Work instructions
Output exactly the lines below, starting with the line that has "Z.of_nat (length bytes))." and going on through the line that has "negb (h_version h", both included, and no other lines.

[Collected data]
(* ===== verification/ExpertRecord.v ===== *)
(** The admission gate of an expert record ([runtime/src/expert_record.cpp],
    [runtime/include/expert/runtime/expert_record.hpp]): the header of the Expert
    Pack v1 format, the geometry of its four sections, the scale codes and the
    payload digest, checked before any span becomes visible to compute.

    A record is the list of its bytes. Reads past its end, which the checks before
    them exclude, read 0. *)

From S2P Require Import Prelude Storage Sha256.

Definition kExpertPackVersion : Z := 1.
Definition kExpertHeaderBytes : Z := 256.
Definition kExpertPackAlignment : Z := 4096.
Definition kExpertEncodingAbiInt8PerRow : Z := 1.
Definition kExpertEncodingAbiFp4Block32 : Z := 2.
Definition kExpertEncodingAbiNvfp4Block16W4A4 : Z := 3.
Definition kExpertRecordAbiInt8PerRow : Z := 1.
Definition kExpertRecordAbiFp4Block32 : Z := 3.
Definition kExpertRecordAbiFp4Relu2Block32 : Z := 4.
Definition kExpertRecordAbiNvfp4Block16W4A4 : Z := 5.
Definition kExpertFp4BlockSize : Z := 32.
Definition kExpertNvfp4BlockSize : Z := 16.
Definition kExpertSourceAbiExpertPackV1 : Z := 1.

Definition kMagic : list Z := [69; 80; 69; 88; 80; 82; 48; 49].
Definition kRequiredFlags : Z := 0x0f.
Definition kRelu2RequiredFlags : Z := 0x0d.
Definition kNvfp4RequiredFlags : Z := 0x07.
Definition kStructuredHeaderBytes : Z := 148.
Definition kSectionAlignment : Z := 256.

Record ExpertSections := mkSections {
  hidden : Z;
  intermediate : Z;
  gate_up_q_offset : Z;
  gate_up_q_bytes : Z;
  gate_up_scale_offset : Z;
  gate_up_scale_bytes : Z;
  down_q_offset : Z;
  down_q_bytes : Z;
  down_scale_offset : Z;
  down_scale_bytes : Z }.

Definition no_sections : ExpertSections := mkSections 0 0 0 0 0 0 0 0 0 0.

Record SplitExpertSections := mkSplit {
  w1_weight_offset : Z; w1_weight_bytes : Z; w1_scale_offset : Z; w1_scale_bytes : Z;
  w3_weight_offset : Z; w3_weight_bytes : Z; w3_scale_offset : Z; w3_scale_bytes : Z;
  w2_weight_offset : Z; w2_weight_bytes : Z; w2_scale_offset : Z; w2_scale_bytes : Z }.

Definition no_split : SplitExpertSections := mkSplit 0 0 0 0 0 0 0 0 0 0 0 0.

Record ExpertAdmissionValidation := mkAdmission {
  adm_status : Status;
  adm_target : ExpertSections;
  adm_compact : SplitExpertSections }.

(** The spans of [ValidatedExpertRecord] are the record and its payload. *)
Record ExpertRecordValidation := mkValidation {
  val_status : Status;
  val_sections : ExpertSections;
  val_payload : list Z }.

Definition failure (c : ErrorCode) (m : string) : ExpertRecordValidation :=
  mkValidation (mkStatus c m) no_sections [].

Definition admission_failure (c : ErrorCode) (m : string) : ExpertAdmissionValidation :=
  mkAdmission (mkStatus c m) no_sections no_split.

(** ** Reading the header *)

Definition byte_at (l : list Z) (i : Z) : Z := nth (Z.to_nat i) l 0.

(** [read_le<T>(raw + at)] for an unsigned [T] of [n] bytes. *)
Definition read_le (n : nat) (l : list Z) (at_ : Z) : Z :=
  foldl (fun v i => Z.lor v (Z.shiftl (byte_at l (at_ + Z.of_nat i)) (8 * Z.of_nat i))) 0 (seq 0 n).

(** The [std::int32_t] with these 32 bits. *)
Definition as_int32 (v : Z) : Z := if v <? 2 ^ 31 then v else v - 2 ^ 32.

Definition multiply (left right : Z) : option Z :=
  if negb (left =? 0) && (right >? U64_MAX / left) then None else Some (mul64 left right).

Definition valid_section (offset n previous_end record_bytes : Z) : bool :=
  (offset >=? previous_end) && (offset mod kSectionAlignment =? 0) && (n <=? record_bytes)
  && (offset <=? sub64 record_bytes n).

(** A [float] by its bits: finite, and greater than zero. *)
Definition float_finite (v : Z) : bool := negb (Z.land (Z.shiftr v 23) 255 =? 255).
Definition float_positive (v : Z) : bool :=
  (v <? 2 ^ 31) && negb (Z.land v (2 ^ 31 - 1) =? 0) && (v <=? 255 * 2 ^ 23).

Definition slice (l : list Z) (offset n : Z) : list Z :=
  take (Z.to_nat n) (drop (Z.to_nat offset) l).

Record Header := mkHeader {
  h_version : Z; h_header_bytes : Z; h_flags : Z; h_record_abi : Z; h_layer : Z; h_expert : Z;
  h_hidden : Z; h_intermediate : Z; h_fused_rows : Z; h_reserved : Z; h_record_bytes : Z }.

Definition read_header (raw : list Z) : Header :=
  mkHeader (read_le 2 raw 8) (read_le 2 raw 10) (read_le 4 raw 12) (read_le 4 raw 16)
    (as_int32 (read_le 4 raw 20)) (as_int32 (read_le 4 raw 24)) (read_le 4 raw 28)
    (read_le 4 raw 32) (read_le 4 raw 36) (read_le 4 raw 40) (read_le 8 raw 44).

Definition is_relu2 (h : Header) : bool := h_record_abi h =? kExpertRecordAbiFp4Relu2Block32.
Definition is_nvfp4 (h : Header) : bool := h_record_abi h =? kExpertRecordAbiNvfp4Block16W4A4.
Definition is_fp4 (h : Header) : bool :=
  (h_record_abi h =? kExpertRecordAbiFp4Block32) || is_relu2 h.

(** ** The checks, in the order of the code *)

Definition geometry_violated (bytes : list Z) (e : PayloadRecord) : bool :=
  negb (header_bytes e =? kExpertHeaderBytes) || negb (rec_alignment e =? kExpertPackAlignment)
  || negb (record_offset e mod kExpertPackAlignment =? 0)
  || (stored_bytes e <? kExpertHeaderBytes)
  || negb (stored_bytes e mod kExpertPackAlignment =? 0)
  || negb (stored_bytes e =? Z.of_nat (length bytes)).

Definition header_mismatch (h : Header) (k : ExpertKey) (e : PayloadRecord) : bool :=
  negb (h_version h =? kExpertPackVersion) || negb (h_header_bytes h =? kExpertHeaderBytes)
  || negb (h_flags h =? if is_nvfp4 h then kNvfp4RequiredFlags
                        else if is_relu2 h then kRelu2RequiredFlags else kRequiredFlags)
  || (negb (h_record_abi h =? kExpertRecordAbiInt8PerRow)
      && negb (h_record_abi h =? kExpertRecordAbiFp4Block32)
      && negb (h_record_abi h =? kExpertRecordAbiFp4Relu2Block32)
      && negb (h_record_abi h =? kExpertRecordAbiNvfp4Block16W4A4))
  || (negb (record_abi e =? 0) && negb (h_record_abi h =? record_abi e))
  || negb ((if is_nvfp4 h then kExpertEncodingAbiNvfp4Block16W4A4
            else if is_fp4 h then kExpertEncodingAbiFp4Block32
            else kExpertEncodingAbiInt8PerRow) =? encoding_abi k)
  || negb (h_reserved h =? 0)
  || (h_layer h <? 0) || (h_expert h <? 0) || negb (wrap32 (h_layer h) =? layer k)
  || negb (wrap32 (h_expert h) =? expert k)
  || negb (h_record_bytes h =? stored_bytes e) || (h_hidden h =? 0) || (h_intermediate h =? 0)
  || negb (h_fused_rows h =? if is_relu2 h then h_intermediate h
                             else wrap32 (2 * h_intermediate h)).

Definition read_sections (h : Header) (raw : list Z) : ExpertSections :=
  mkSections (h_hidden h) (h_intermediate h)
    (read_le 8 raw 52) (read_le 8 raw 60) (read_le 8 raw 68) (read_le 8 raw 76)
    (read_le 8 raw 84) (read_le 8 raw 92) (read_le 8 raw 100) (read_le 8 raw 108).

Definition nvfp4_dimensions (s : ExpertSections) (hi : Z) : bool :=
  (gate_up_q_bytes s =? hi)
  && (gate_up_scale_bytes s =? mul64 2 (add64 (hi / kExpertNvfp4BlockSize) 8))
  && (down_q_bytes s =? hi / 2)
  && (down_scale_bytes s =? add64 (hi / kExpertNvfp4BlockSize) 8).

Definition fp4_dimensions (relu2 : bool) (s : ExpertSections) (hi : Z) : bool :=
  (gate_up_q_bytes s =? if relu2 then hi / 2 else hi)
  && (gate_up_scale_bytes s =? (if relu2 then hi else mul64 2 hi) / kExpertFp4BlockSize)
  && (down_q_bytes s =? hi / 2)
  && (down_scale_bytes s =? hi / kExpertFp4BlockSize).

Definition int8_dimensions (s : ExpertSections) (hi : Z) : bool :=
  (gate_up_q_bytes s =? mul64 2 hi)
  && (gate_up_scale_bytes s =? mul64 (mul64 2 (intermediate s)) 4)
  && (down_q_bytes s =? hi)
  && (down_scale_bytes s =? mul64 (hidden s) 4).

Definition section_spans (s : ExpertSections) : list (Z * Z) :=
  [(gate_up_q_offset s, gate_up_q_bytes s); (gate_up_scale_offset s, gate_up_scale_bytes s);
   (down_q_offset s, down_q_bytes s); (down_scale_offset s, down_scale_bytes s)].

(** The loop over the spans with its [previous_end]. *)
Fixpoint spans_valid (l : list (Z * Z)) (previous_end record_bytes : Z) : bool :=
  match l with
  | [] => true
  | (offset, n) :: l =>
    valid_section offset n previous_end record_bytes
    && spans_valid l (add64 offset n) record_bytes
  end.

(** An E4M3FN code that is negative or not a number. *)
Definition bad_e4m3 (code : Z) : bool :=
  negb (Z.land code 0x80 =? 0) || (Z.land code 0x7f =? 0x7f).

Inductive ScaleCheck : Type := scales_ok | bad_scale | bad_divisor.

(** The loop over the three scale areas of an NVFP4 record. *)
Fixpoint nvfp4_scales (bytes : list Z) (local : Z) (offsets : list Z) : ScaleCheck :=
  match offsets with
  | [] => scales_ok
  | offset :: offsets =>
    if existsb bad_e4m3 (slice bytes offset local) then bad_scale
    else
      let weight_global := read_le 4 bytes (offset + local) in
      let input_global := read_le 4 bytes (offset + local + 4) in
      if negb (float_finite weight_global) || negb (float_finite input_global)
         || negb (float_positive weight_global) || negb (float_positive input_global)
      then bad_divisor
      else nvfp4_scales bytes local offsets
  end.

Definition bad_ue8m0 (code : Z) : bool := (code =? 0) || (code =? 255).

Definition validate_expert_record (bytes : list Z) (k : ExpertKey) (e : PayloadRecord)
    : ExpertRecordValidation :=
  if geometry_violated bytes e
  then failure invalid_arg "manifest record geometry violates Expert Pack v1"
  else if negb (bool_decide (take 8 bytes = kMagic))
  then failure checksum_mismatch "expert record magic mismatch"
  else
    let h := read_header bytes in
    if header_mismatch h k e
    then failure checksum_mismatch "expert header/manifest ABI mismatch"
    else if is_nvfp4 h && (negb (h_hidden h mod kExpertNvfp4BlockSize =? 0)
                           || negb (h_intermediate h mod kExpertNvfp4BlockSize =? 0))
    then failure checksum_mismatch "NVFP4 expert geometry is not block-aligned"
    else if is_fp4 h && (negb (h_hidden h mod kExpertFp4BlockSize =? 0)
                         || negb (h_intermediate h mod kExpertFp4BlockSize =? 0))
    then failure checksum_mismatch "FP4 expert geometry is not block-aligned"
    else if existsb (fun b => negb (b =? 0))
              (slice bytes kStructuredHeaderBytes (kExpertHeaderBytes - kStructuredHeaderBytes))
    then failure checksum_mismatch "expert header padding is non-zero"
    else
      let s := read_sections h bytes in
      match multiply (h_hidden h) (h_intermediate h) with
      | None => failure checksum_mismatch "expert section dimensions are inconsistent"
      | Some hi =>
        if is_nvfp4 h && negb (nvfp4_dimensions s hi)
        then failure checksum_mismatch "NVFP4 expert section dimensions are inconsistent"
        else if negb (is_nvfp4 h) && is_fp4 h && negb (fp4_dimensions (is_relu2 h) s hi)
        then failure checksum_mismatch "expert section dimensions are inconsistent"
        else if negb (is_nvfp4 h) && negb (is_fp4 h) && negb (int8_dimensions s hi)
        then failure checksum_mismatch "expert section dimensions are inconsistent"
        else if negb (spans_valid (section_spans s) kExpertHeaderBytes (h_record_bytes h))
        then failure checksum_mismatch
               "expert section is unaligned, overlapping, or out of range"
        else
          let scales :=
            if is_nvfp4 h then
              let local := hi / kExpertNvfp4BlockSize in
              nvfp4_scales bytes local
                [gate_up_scale_offset s; add64 (gate_up_scale_offset s) (local + 8);
                 down_scale_offset s]
            else if is_fp4 h then
              if existsb bad_ue8m0 (slice bytes (gate_up_scale_offset s) (gate_up_scale_bytes s))
                 || existsb bad_ue8m0 (slice bytes (down_scale_offset s) (down_scale_bytes s))
              then bad_scale else scales_ok
            else scales_ok in
          match scales with
          | bad_scale =>
            failure checksum_mismatch
              (if is_nvfp4 h then "NVFP4 expert contains an invalid E4M3FN scale"
               else "FP4 expert contains an invalid UE8M0 scale code")
          | bad_divisor =>
            failure checksum_mismatch "NVFP4 expert contains an invalid global divisor"
          | scales_ok =>
            let expected_decoded :=
              mul64 (mul64 (if is_relu2 h then 2 else 3) hi) 4 in
            if negb (decoded_bytes e =? 0) && negb (decoded_bytes e =? expected_decoded)
            then failure checksum_mismatch "expert decoded byte count mismatch"
            else
              let header_digest := slice bytes 116 32 in
              if negb (constant_time_equal header_digest (payload_sha256 e))
              then failure checksum_mismatch "header and manifest payload digests disagree"
              else
                let payload := drop (Z.to_nat kExpertHeaderBytes) bytes in
                if negb (constant_time_equal (sha256 payload) header_digest)
                then failure checksum_mismatch "expert payload SHA-256 mismatch"
                else mkValidation success s payload
          end
      end.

Result of this task
  || negb (stored_bytes e =? Z.of_nat (length bytes)).

Definition header_mismatch (h : Header) (k : ExpertKey) (e : PayloadRecord) : bool :=
  negb (h_version h =? kExpertPackVersion) || negb (h_header_bytes h =? kExpertHeaderBytes)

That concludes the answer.